A hospital, for example, would include in its customized messages:
- Code Blue - send help, someone's heart has stopped
- Code Green - get security, a patient has become violent
- Code Grey - be on the lookout, a patient is somewhere wandering the halls
- Code Red - protect the patients, there's a fire in the hospital
In the above hospital example, pocket pagers and overhead paging systems reach everyone in the hospital. Just to make sure the security department sends out more detailed directions.
Overcoming Communication Problems
The general public, however, isn't so easy to reach.

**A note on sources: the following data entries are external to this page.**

Lemma extract_from_scene_eq64 self scene d sf ef times :
  duration scene = Some d ->
  start_frame scene = Some sf -> end_frame scene = Some ef ->
  sample_times self scene d = Ok times ->
  exists keyframes,
    _extract_from_scene cap quality hash fps self scene = Ok keyframes
    /\ Forall2 (built_from hash) keyframes
         (sorted_by cand_time false
            (take (max_frames_per_scene self)
                  (sorted_by cand_quality_score true
                             (read_candidates cap quality fps times))))
    /\ (forall k kf, keyframes !! k = Some kf -> keyframe_index kf = k).
Proof.
  intros Hd Hsf Hef Htimes. unfold _extract_from_scene.
  rewrite Hsf, Hef, Hd. simpl. rewrite Htimes. simpl.
  rewrite (list_sort_sorted_by cand_quality_score)
    by (apply Forall_forall; reflexivity).
  simpl.
  rewrite (list_sort_sorted_by cand_time)
    by (apply Forall_forall; reflexivity).
  simpl. eexists. split; [reflexivity|]. split.
  - apply imap_Forall2. intros i c. repeat split.
  - intros k kf Hk. rewrite list_lookup_imap in Hk.
    destruct (_ !! k); simpl in Hk; [|discriminate].
    now injection Hk as <-.
Qed.

(** C7 (keyframe sampling of one scene), as the code does it.  For a
    scene with its keys:
    - the interval is 3, 2 and 1 seconds for the modes low, medium and
      high, and 2 seconds for any other mode;
    - the stepped candidates are [start_time + step] for the steps
      [0, interval, 2 * interval, ...] (exactly so up to [2^53]), as long
      as the step is below the scene's duration and fewer than
      [max_frames_per_scene] were produced: the stepping stops at the
      first step that reaches the duration, not at the first that
      exceeds it;
    - if fewer than [max_frames_per_scene] were produced, the candidate
      times are instead the start, the middle and the end minus 0.1,
      cut to [max_frames_per_scene];
    - the candidates are the frames that could be read at these times,
      at frame [int(time * fps)], in the order of the times, each with
      its quality score;
    - they are sorted by descending quality, the first
      [max_frames_per_scene] are kept and sorted by ascending time, and
      one keyframe is built from each, numbered in that order;
    - so the result has at most [max_frames_per_scene] keyframes, in
      chronological order. *)
Theorem scene_sampling self scene st en d sf ef :
  start_time scene = Some st -> end_time scene = Some en ->
  duration scene = Some d ->
  start_frame scene = Some sf -> end_frame scene = Some ef ->
  ((mode self = "low"%string -> interval_of self == 3)
   /\ (mode self = "medium"%string -> interval_of self == 2)
   /\ (mode self = "high"%string -> interval_of self == 1)
   /\ (mode self ∉ ["low"; "medium"; "high"]%string -> interval_of self == 2))
  /\ (forall k, (Z.of_nat k * 3 <= 2 ^ 53)%Z ->
                step_offset (interval_of self) k == Qnat k * interval_of self)
  /\ exists stepped times candidates kept keyframes,
      (length stepped <= max_frames_per_scene self)%nat
      /\ (forall k t, stepped !! k = Some t ->
            t = st ⊕ step_offset (interval_of self) k
            /\ step_offset (interval_of self) k < d)
      /\ (length stepped = max_frames_per_scene self
          \/ d <= step_offset (interval_of self) (length stepped))
      /\ times = (if (length stepped <? max_frames_per_scene self)%nat
                  then take (max_frames_per_scene self)
                            [st; st ⊕ d ⊘ 2; en ⊖ b64 0.1]
                  else stepped)
      /\ sample_times self scene d = Ok times
      /\ candidates = read_candidates cap quality fps times
      /\ map cand_time candidates = filter (readable cap fps) times
      /\ Forall (read_at cap quality fps) candidates
      /\ sorted_by cand_quality_score true candidates ≡ₚ candidates
      /\ StronglySorted
           (fun a b => cand_quality_score b <= cand_quality_score a)
           (sorted_by cand_quality_score true candidates)
      /\ kept = take (max_frames_per_scene self)
                     (sorted_by cand_quality_score true candidates)
      /\ _extract_from_scene cap quality hash fps self scene = Ok keyframes
      /\ Forall2 (built_from hash) keyframes (sorted_by cand_time false kept)
      /\ sorted_by cand_time false kept ≡ₚ kept
      /\ (forall k kf, keyframes !! k = Some kf -> keyframe_index kf = k)
      /\ (length keyframes <= max_frames_per_scene self)%nat
      /\ StronglySorted (fun a b => time a <= time b) keyframes.
Proof.
  intros Hst Hen Hd Hsf Hef. split; [apply interval_of_mode|].
  split; [apply step_offset_exact|].
  destruct (sample_times_spec64 self scene st en d Hst Hen)
    as (stepped & Hlen & Hk & Hend & Htimes).
  destruct (extract_from_scene_eq64 self scene d sf ef _ Hd Hsf Hef Htimes)
    as (keyframes & Hex & Hbuilt & Hidx).
  destruct (read_candidates_spec64
              (if (length stepped <? max_frames_per_scene self)%nat
               then take (max_frames_per_scene self)
                         [st; st ⊕ d ⊘ 2; en ⊖ b64 0.1]
               else stepped)) as [Hread1 Hread2].
  eexists stepped, _, _, _, keyframes.
  do 3 (split; [eassumption|]).
  split; [reflexivity|]. split; [exact Htimes|]. split; [reflexivity|].
  split; [exact Hread1|]. split; [exact Hread2|].
  split; [apply sorted_by_perm|].
  split; [apply (sorted_by_sorted cand_quality_score true)|].
  split; [reflexivity|].
  split; [exact Hex|]. split; [exact Hbuilt|].
  split; [apply sorted_by_perm|]. split; [exact Hidx|].
  split.
  - rewrite (Forall2_length _ _ _ Hbuilt), sorted_by_length.
    apply firstn_le_length.
  - apply (StronglySorted_map time Qle).
    rewrite (Forall2_map_eq time cand_time _ _
               (Forall2_impl _ _ _ _ Hbuilt (fun kf c H => proj1 H))).
    apply (StronglySorted_map cand_time Qle).
    apply (sorted_by_sorted cand_time false).
Qed.

End Reading.

(** Against C7 as worded.  A scene from 10 to 14 seconds lasts 4
    seconds; with the interval of 2 seconds and room for 3 frames the
    steps are 0, 2 and 4.  The step 4 does not exceed the duration, so
    that stepping until the step exceeds the duration samples 10, 12
    and 14; the code stops at the step 4, finds two samples only and
    falls back to 10, 12 and 13.9. *)
Lemma scene_sampling_counterexample :
  sample_times sample_extractor sample_scene1 4 = Ok [10; 12; 14 ⊖ b64 0.1]
  /\ sample_times_as_worded 3 10 14 4 2 = [10; 12; 14]
  /\ sample_times sample_extractor sample_scene1 4
     <> Ok (sample_times_as_worded 3 10 14 4 2).
Proof.
  split; [vm_compute; reflexivity|].
  split; [vm_compute; reflexivity | vm_compute; discriminate].
Qed.

Lemma scene_sampling_witness :
  exists keyframes,
    _extract_from_scene sample_cap sample_quality (fun _ => "h"%string) 25
                        sample_extractor sample_scene1
    = Ok keyframes
    /\ (length keyframes <= 3)%nat
    /\ StronglySorted (fun a b => time a <= time b) keyframes.
Proof.
  destruct (scene_sampling sample_cap sample_quality (fun _ => "h"%string) 25
              sample_extractor sample_scene1 10 14 4 250%Z 350%Z
              eq_refl eq_refl eq_refl eq_refl eq_refl)
    as (_ & _ & stepped & times & cands & kept & keyframes & H).
  exists keyframes.
  destruct H as (_ & _ & _ & _ & _ & _ & _ & _ & _ & _ & _ & Hex & _ & _ & _
                 & Hlen & Hsorted).
  split; [exact Hex|]. split; [exact Hlen | exact Hsorted].
Defined.

(** ** [extract] and [extract_custom] with their effects *)

Section Running.
Context {Frame : Type}.
Variable cap : Z -> option Frame.
Variable quality : Frame -> Q.
Variable hash : Frame -> string.
Variable fps : Q.

(** The loop leaves the capture as it found it, and its outcome is that
    of processing the scenes one after the other. *)
Lemma extract_loop_run self cb total scenes : forall i acc w,
  released (extract_loop cap quality hash fps self cb total i scenes acc w).1
  = released w
  /\ (extract_loop cap quality hash fps self cb total i scenes acc w).2
     = match traverse (_extract_from_scene cap quality hash fps self) scenes with
       | Ok per_scene => Returned (acc ++ concat per_scene)
       | Raise e => Raised (Builtin e)
       end.
Proof.
  induction scenes as [|scene rest IH]; intros i acc w; simpl.
  - rewrite app_nil_r. auto.
  - unfold bind, call.
    destruct (_extract_from_scene cap quality hash fps self scene)
      as [kfs|e]; simpl; [|auto].
    destruct cb; simpl.
    + destruct (IH (S i) (acc ++ kfs)
                   (mkWorld (released w)
                            (reported w ++ [Qnat (i + 1) ⊘ Qnat total ⊗ 100])))
        as [H1 H2].
      rewrite H1, H2. simpl. split; [reflexivity|].
      destruct (traverse _ rest); simpl; [|reflexivity].
      now rewrite app_assoc.
    + destruct (IH (S i) (acc ++ kfs) w) as [H1 H2].
      rewrite H1, H2. split; [reflexivity|].
      destruct (traverse _ rest); simpl; [|reflexivity].
      now rewrite app_assoc.
Qed.

(** What a run of [extract] amounts to. *)
Lemma extract_run opened self scenes cb w :
  let run := extract cap quality hash opened fps self scenes cb w in
  if opened then
    match traverse (_extract_from_scene cap quality hash fps self) scenes with
    | Ok per_scene =>
        released run.1 = true /\ run.2 = Returned (concat per_scene)
    | Raise e =>
        released run.1 = released w
        /\ run.2 = Raised (KeyframeExtractionError (Some (Builtin e)))
    end
  else
    released run.1 = released w
    /\ run.2 = Raised (KeyframeExtractionError
                         (Some (KeyframeExtractionError None))).
Proof.
  unfold extract, try_except, bind. destruct opened; simpl; [|auto].
  destruct (extract_loop_run self cb (length scenes) scenes 0 [] w) as [H1 H2].
  destruct (extract_loop cap quality hash fps self cb (length scenes) 0 scenes
                         [] w) as [w' r].
  simpl in H1, H2. subst r.
  destruct (traverse _ scenes); simpl; auto.
Qed.

(** X16.  A call of [extract] has executed [cap.release()] exactly when
    it returns keyframes: a call that raises leaves the capture
    unreleased, whether the video did not open or a scene failed, the
    handler re-raising without releasing.  [extract_custom], whose loop
    is inside [try ... finally], always releases it. *)
Theorem capture_released_only_on_success opened self scenes progress_callback
        time_points w :
  let run :=
    extract cap quality hash opened fps self scenes progress_callback initial in
  (released run.1 = true <-> exists keyframes, run.2 = Returned keyframes)
  /\ released (extract_custom cap quality hash fps time_points w).1 = true.
Proof.
  split.
  - pose proof (extract_run opened self scenes progress_callback initial) as H.
    simpl in H. destruct opened.
    + destruct (traverse _ scenes).
      * destruct H as [H1 H2]. split; eauto.
      * destruct H as [H1 H2]. rewrite H1, H2. simpl.
        split; [discriminate | intros [? [=]]].
    + destruct H as [H1 H2]. rewrite H1, H2. simpl.
      split; [discriminate | intros [? [=]]].
  - unfold extract_custom, try_finally.
    destruct (custom_loop _ _ _ _ _ _ _ _) as [w' r]. reflexivity.
Qed.

(** What [_extract_from_scene] guarantees of each keyframe of a scene. *)
Lemma extract_from_scene_each64 self scene keyframes :
  _extract_from_scene cap quality hash fps self scene = Ok keyframes ->
  (length keyframes <= max_frames_per_scene self)%nat
  /\ exists d times,
       duration scene = Some d /\ sample_times self scene d = Ok times
       /\ Forall (fun kf =>
                    scene_id kf = Vocabulary.scene_id_of scene
                    /\ (keyframe_index kf < max_frames_per_scene self)%nat
                    /\ time kf ∈ times
                    /\ frame_number kf = py_int (time kf ⊗ fps)
                    /\ exists frame,
                         cap (frame_number kf) = Some frame
                         /\ quality_score kf = quality frame
                         /\ image_hash kf = Some (hash frame))
                  keyframes.
Proof.
  intros H. apply extract_from_scene_inv64 in H as (d & times & Hd & Ht & ->).
  set (kept := sorted_by cand_time false _).
  assert (Hlen : (length kept <= max_frames_per_scene self)%nat).
  { subst kept. rewrite sorted_by_length. apply firstn_le_length. }
  split; [now rewrite length_imap|].
  exists d, times. split; [exact Hd|]. split; [exact Ht|].
  apply Forall_forall. intros kf Hkf.
  apply list_elem_of_lookup in Hkf as [k Hk].
  rewrite list_lookup_imap in Hk.
  destruct (kept !! k) as [c|] eqn:Ec; simpl in Hk; [|discriminate].
  injection Hk as <-. simpl.
  assert (Hc : c ∈ read_candidates cap quality fps times).
  { assert (Hin : c ∈ kept) by (apply list_elem_of_lookup; eauto).
    subst kept. rewrite sorted_by_perm in Hin.
    apply elem_of_take in Hin as (j & Hj & _).
    assert (Hin : c ∈ sorted_by cand_quality_score true
                           (read_candidates cap quality fps times))
      by (apply list_elem_of_lookup; eauto).
    now rewrite sorted_by_perm in Hin. }
  destruct (read_candidates_spec64 cap quality fps times) as [Htimes Hspec].
  rewrite Forall_forall in Hspec.
  destruct (Hspec c Hc) as (H2 & H3 & H4).
  split; [reflexivity|]. split.
  { apply lookup_lt_Some in Ec. lia. }
  split.
  { assert (Hin : cand_time c ∈ map cand_time (read_candidates cap quality fps times))
      by (apply list_elem_of_fmap; eauto).
    rewrite Htimes in Hin. now apply list_elem_of_filter in Hin as [_ Hin]. }
  split; [exact H2|].
  exists (cand_frame c). auto.
Qed.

Single communication systems only pass instructions to a few people at time:
- Not everyone hears the overhead paging speakers
- Not everyone has a pocket pager
- Not everyone carries a cell phone
- Not everyone is always listening to the radio or watching television
- Not everyone surfs the internet
- Not everyone hears the fire alarm system
- Not everyone hears the outside civil defense sirens
By themselves, none of these systems can furnish emergency instructions to large numbers of people, but each of these systems does reach some people:
- The overhead paging speakers reach people in offices or warehouses
- Cell phones (text messaging, voice messaging, twitter, etc.) reach people chatting with friends
- Radio and lit signs reach many who are in a car
- Television reaches those being entertained at home
- Email and override messages on the internet reach people working in offices
- The fire alarm system, using voice messages, reaches people who are asleep
- Outside big-voice speakers (like civil defense sirens, only using voice announcements) reach people outdoors
By using all of these methods at once to get the message across, most people in the general public will receive their emergency instructions.
Mass Notification
A Mass Notification System is flexible; it covers any disaster and instructs people about what to do. To get an emergency message to almost everyone at the same time, it is a coordination of many individual communication systems.
Like a fire alarm system, a Mass Notification System gets people's attention. However, unlike a fire alarm system, which only notifies the people of a fire inside a single building, a Mass Notification System reaches people in a community or set of buildings, both inside and out.
A Mass Notification System calls everyone to action.